◆ **EXERCISE INSTRUCTIONS**: Given the material below, return only the lines starting at the line with "rewrite (u64_small (2 * m - cur)), u64_small" and ending at the line with "pose proof (div128_32_exact phi", exactly as they appear.
==============================
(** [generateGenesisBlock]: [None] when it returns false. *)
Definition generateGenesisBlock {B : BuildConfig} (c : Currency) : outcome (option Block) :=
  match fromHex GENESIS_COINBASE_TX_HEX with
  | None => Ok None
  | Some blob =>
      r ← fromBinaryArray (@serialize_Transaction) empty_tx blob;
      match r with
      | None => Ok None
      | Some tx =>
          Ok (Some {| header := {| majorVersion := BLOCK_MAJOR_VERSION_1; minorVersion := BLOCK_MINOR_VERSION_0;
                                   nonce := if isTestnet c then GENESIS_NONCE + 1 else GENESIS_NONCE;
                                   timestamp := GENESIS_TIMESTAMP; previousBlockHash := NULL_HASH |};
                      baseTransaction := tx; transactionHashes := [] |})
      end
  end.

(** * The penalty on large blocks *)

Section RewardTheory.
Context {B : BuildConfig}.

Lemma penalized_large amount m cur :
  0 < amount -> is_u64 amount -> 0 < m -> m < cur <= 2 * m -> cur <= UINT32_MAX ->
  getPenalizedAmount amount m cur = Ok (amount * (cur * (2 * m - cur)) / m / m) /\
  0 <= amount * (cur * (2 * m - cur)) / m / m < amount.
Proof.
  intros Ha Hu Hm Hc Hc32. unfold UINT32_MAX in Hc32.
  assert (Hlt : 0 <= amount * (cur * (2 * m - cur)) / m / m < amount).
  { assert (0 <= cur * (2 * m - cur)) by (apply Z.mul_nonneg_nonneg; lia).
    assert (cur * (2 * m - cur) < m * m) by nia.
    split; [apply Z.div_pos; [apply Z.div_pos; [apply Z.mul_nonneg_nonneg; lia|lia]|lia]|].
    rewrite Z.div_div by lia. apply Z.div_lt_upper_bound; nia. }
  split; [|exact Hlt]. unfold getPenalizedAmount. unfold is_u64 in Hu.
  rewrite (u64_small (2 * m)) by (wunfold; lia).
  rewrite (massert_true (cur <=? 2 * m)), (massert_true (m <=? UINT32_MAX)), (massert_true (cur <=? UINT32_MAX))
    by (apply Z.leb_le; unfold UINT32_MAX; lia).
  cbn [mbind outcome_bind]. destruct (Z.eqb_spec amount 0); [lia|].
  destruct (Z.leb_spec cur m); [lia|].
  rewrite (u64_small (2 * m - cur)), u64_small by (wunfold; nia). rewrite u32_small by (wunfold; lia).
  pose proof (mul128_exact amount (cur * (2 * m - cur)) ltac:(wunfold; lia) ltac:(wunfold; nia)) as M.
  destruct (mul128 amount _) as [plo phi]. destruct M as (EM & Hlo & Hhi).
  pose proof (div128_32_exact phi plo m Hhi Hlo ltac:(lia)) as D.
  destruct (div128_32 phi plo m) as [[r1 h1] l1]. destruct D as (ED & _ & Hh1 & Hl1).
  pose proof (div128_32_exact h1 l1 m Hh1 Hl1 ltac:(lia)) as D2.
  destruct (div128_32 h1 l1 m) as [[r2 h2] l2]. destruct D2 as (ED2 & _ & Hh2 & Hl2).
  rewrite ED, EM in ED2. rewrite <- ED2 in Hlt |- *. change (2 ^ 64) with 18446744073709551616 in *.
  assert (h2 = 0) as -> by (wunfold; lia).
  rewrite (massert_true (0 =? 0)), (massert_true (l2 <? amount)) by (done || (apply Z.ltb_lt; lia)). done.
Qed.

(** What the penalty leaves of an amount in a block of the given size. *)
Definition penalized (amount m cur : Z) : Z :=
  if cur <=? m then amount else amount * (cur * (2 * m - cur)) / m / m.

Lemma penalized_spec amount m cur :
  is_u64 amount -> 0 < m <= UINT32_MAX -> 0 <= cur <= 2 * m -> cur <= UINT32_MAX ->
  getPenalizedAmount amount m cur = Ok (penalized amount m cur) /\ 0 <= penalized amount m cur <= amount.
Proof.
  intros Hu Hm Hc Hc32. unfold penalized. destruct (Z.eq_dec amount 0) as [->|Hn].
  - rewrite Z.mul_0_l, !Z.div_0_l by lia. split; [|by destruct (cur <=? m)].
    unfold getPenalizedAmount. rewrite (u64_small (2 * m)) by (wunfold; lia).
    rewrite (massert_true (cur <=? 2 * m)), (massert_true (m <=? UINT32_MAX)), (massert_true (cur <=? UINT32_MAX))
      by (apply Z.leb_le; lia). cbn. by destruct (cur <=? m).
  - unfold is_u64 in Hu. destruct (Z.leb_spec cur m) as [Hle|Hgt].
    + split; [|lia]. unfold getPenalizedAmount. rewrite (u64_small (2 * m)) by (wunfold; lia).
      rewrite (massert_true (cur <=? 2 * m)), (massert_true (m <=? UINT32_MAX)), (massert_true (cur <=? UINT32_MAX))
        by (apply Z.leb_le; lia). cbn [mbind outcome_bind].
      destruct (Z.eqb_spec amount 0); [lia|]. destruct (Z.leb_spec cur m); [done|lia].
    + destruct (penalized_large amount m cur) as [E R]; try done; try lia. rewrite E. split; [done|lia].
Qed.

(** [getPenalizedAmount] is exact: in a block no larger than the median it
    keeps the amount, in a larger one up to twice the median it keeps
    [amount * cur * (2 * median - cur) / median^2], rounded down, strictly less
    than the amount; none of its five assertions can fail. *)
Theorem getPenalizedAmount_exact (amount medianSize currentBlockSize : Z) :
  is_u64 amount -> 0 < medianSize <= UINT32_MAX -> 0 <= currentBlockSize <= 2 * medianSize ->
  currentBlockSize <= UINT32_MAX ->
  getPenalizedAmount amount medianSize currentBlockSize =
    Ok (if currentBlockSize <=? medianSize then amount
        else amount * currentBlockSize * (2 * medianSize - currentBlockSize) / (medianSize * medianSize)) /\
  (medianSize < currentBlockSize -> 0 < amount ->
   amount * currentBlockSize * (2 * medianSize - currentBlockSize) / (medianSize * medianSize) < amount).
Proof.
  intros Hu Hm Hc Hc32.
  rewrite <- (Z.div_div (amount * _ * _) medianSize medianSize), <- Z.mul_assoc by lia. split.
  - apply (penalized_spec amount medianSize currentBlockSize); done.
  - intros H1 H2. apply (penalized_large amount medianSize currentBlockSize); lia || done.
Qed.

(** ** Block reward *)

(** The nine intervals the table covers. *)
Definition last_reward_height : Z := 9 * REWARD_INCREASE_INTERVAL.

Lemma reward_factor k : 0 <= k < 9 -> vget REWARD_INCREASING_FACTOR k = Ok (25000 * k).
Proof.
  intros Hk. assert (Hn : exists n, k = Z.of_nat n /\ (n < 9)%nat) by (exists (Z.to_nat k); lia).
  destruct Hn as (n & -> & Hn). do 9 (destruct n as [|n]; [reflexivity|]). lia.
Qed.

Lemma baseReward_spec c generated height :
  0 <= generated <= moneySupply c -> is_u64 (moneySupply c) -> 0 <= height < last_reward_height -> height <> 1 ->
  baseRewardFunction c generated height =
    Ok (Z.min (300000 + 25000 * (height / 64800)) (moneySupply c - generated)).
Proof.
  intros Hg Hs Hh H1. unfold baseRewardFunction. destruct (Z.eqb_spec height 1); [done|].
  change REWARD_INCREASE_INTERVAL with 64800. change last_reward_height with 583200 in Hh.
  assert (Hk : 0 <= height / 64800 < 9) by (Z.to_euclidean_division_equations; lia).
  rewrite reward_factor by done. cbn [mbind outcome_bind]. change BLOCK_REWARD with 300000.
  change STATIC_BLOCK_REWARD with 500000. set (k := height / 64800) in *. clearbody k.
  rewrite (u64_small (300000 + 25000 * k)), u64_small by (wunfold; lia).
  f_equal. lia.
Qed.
==============================
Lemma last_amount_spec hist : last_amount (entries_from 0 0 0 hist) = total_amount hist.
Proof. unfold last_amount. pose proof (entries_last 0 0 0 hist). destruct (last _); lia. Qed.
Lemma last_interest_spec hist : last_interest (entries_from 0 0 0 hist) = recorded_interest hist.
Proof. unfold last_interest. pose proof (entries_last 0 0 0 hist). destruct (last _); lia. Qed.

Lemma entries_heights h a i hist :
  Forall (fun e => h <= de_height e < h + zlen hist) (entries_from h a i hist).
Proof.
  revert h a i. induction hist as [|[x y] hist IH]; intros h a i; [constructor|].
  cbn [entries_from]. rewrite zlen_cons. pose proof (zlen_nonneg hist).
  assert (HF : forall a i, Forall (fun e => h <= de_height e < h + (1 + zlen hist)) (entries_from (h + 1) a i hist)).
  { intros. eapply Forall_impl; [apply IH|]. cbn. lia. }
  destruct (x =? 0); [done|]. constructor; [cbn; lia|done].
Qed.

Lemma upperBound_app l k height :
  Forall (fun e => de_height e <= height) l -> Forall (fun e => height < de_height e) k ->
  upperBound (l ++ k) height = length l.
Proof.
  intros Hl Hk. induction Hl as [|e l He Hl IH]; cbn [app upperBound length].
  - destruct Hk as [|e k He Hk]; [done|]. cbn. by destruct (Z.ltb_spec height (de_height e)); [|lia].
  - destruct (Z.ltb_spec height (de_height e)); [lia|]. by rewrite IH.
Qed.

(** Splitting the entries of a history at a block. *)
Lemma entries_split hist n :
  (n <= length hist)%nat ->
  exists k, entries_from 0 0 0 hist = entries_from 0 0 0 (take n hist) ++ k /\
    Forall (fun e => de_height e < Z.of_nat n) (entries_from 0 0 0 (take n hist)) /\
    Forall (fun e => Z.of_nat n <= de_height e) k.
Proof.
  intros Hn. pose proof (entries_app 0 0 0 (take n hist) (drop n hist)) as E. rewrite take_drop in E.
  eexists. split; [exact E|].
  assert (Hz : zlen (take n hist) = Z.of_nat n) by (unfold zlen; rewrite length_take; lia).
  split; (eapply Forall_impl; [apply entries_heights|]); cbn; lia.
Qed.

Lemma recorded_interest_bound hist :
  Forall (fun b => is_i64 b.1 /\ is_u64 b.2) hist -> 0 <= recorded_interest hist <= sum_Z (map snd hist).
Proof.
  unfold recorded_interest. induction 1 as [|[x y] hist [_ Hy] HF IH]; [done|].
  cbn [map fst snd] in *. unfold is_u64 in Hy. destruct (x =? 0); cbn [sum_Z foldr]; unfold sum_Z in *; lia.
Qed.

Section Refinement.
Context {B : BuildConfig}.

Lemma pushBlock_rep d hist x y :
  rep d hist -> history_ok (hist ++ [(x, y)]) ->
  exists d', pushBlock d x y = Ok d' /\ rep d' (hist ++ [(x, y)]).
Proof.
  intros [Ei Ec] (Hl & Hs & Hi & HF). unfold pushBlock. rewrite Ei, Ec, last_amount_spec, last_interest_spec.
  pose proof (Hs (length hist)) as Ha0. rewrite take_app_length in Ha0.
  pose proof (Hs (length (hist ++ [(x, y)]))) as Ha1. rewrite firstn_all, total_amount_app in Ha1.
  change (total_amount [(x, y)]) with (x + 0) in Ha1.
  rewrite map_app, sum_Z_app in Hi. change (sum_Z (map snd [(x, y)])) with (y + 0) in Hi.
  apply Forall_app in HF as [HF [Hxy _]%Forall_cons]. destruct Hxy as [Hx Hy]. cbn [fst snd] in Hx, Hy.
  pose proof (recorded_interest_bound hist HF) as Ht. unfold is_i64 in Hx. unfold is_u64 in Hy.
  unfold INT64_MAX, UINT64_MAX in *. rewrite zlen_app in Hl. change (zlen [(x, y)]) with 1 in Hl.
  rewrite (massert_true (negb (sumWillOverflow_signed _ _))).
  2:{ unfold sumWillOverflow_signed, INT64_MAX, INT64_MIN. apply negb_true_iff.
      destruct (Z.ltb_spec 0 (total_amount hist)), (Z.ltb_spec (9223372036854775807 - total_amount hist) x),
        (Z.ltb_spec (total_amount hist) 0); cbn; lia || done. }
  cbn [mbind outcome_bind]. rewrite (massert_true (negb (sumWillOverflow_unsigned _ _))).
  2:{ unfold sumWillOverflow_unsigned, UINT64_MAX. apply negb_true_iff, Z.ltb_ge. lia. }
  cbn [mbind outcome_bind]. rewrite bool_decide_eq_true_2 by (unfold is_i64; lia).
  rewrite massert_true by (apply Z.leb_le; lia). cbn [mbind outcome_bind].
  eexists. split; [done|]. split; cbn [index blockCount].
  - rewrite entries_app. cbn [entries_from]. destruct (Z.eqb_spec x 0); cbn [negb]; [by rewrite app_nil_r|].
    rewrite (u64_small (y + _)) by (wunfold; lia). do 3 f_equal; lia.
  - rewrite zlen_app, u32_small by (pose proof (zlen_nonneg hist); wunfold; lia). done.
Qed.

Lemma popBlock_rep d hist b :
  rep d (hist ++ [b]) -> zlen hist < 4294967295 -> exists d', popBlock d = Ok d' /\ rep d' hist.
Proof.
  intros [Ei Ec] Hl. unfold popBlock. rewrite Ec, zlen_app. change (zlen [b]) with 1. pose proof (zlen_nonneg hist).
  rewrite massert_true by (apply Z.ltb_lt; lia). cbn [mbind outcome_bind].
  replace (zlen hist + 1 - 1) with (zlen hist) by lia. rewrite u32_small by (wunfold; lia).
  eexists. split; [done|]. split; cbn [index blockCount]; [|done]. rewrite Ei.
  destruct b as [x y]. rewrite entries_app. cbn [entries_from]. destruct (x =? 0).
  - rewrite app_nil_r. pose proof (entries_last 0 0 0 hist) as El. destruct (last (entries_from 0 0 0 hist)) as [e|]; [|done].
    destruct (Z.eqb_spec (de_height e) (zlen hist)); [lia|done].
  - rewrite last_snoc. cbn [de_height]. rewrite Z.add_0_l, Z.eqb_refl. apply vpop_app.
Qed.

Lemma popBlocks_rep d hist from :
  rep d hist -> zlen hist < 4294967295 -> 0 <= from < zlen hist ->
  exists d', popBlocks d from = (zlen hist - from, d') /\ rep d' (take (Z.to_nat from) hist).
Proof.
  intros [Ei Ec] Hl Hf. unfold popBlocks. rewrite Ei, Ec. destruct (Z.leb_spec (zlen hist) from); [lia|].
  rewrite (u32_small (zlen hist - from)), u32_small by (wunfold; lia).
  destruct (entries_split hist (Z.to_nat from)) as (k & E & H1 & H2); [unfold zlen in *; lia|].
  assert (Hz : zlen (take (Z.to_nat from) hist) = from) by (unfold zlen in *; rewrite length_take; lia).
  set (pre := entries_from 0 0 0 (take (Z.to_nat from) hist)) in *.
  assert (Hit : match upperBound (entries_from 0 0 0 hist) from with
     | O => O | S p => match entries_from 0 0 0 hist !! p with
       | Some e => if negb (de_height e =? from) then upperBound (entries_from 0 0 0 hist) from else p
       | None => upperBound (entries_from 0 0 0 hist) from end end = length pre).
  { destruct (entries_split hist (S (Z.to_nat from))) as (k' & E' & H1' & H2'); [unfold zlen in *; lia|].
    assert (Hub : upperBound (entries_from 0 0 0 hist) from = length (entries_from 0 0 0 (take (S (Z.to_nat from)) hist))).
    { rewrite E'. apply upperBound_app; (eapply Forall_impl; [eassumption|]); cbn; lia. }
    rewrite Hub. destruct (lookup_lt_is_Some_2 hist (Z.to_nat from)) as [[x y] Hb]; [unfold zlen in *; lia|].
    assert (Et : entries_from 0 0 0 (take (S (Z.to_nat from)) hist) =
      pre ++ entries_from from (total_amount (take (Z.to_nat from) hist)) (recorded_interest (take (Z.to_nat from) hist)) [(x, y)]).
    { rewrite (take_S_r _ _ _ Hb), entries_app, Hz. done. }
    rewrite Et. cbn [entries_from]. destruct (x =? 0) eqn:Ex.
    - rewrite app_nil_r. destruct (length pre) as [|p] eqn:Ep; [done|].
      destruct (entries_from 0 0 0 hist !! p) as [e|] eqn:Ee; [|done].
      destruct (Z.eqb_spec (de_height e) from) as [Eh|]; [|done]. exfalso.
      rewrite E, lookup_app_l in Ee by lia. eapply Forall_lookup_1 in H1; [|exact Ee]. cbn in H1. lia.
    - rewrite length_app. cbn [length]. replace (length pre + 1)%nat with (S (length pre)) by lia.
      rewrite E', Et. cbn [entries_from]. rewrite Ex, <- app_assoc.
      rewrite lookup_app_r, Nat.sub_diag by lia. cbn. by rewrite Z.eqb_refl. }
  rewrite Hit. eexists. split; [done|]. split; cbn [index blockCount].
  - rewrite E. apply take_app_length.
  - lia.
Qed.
==============================
◆ **ANSWER TO THIS PROBLEM**:
  rewrite (u64_small (2 * m - cur)), u64_small by (wunfold; nia). rewrite u32_small by (wunfold; lia).
  pose proof (mul128_exact amount (cur * (2 * m - cur)) ltac:(wunfold; lia) ltac:(wunfold; nia)) as M.
  destruct (mul128 amount _) as [plo phi]. destruct M as (EM & Hlo & Hhi).
  pose proof (div128_32_exact phi plo m Hhi Hlo ltac:(lia)) as D.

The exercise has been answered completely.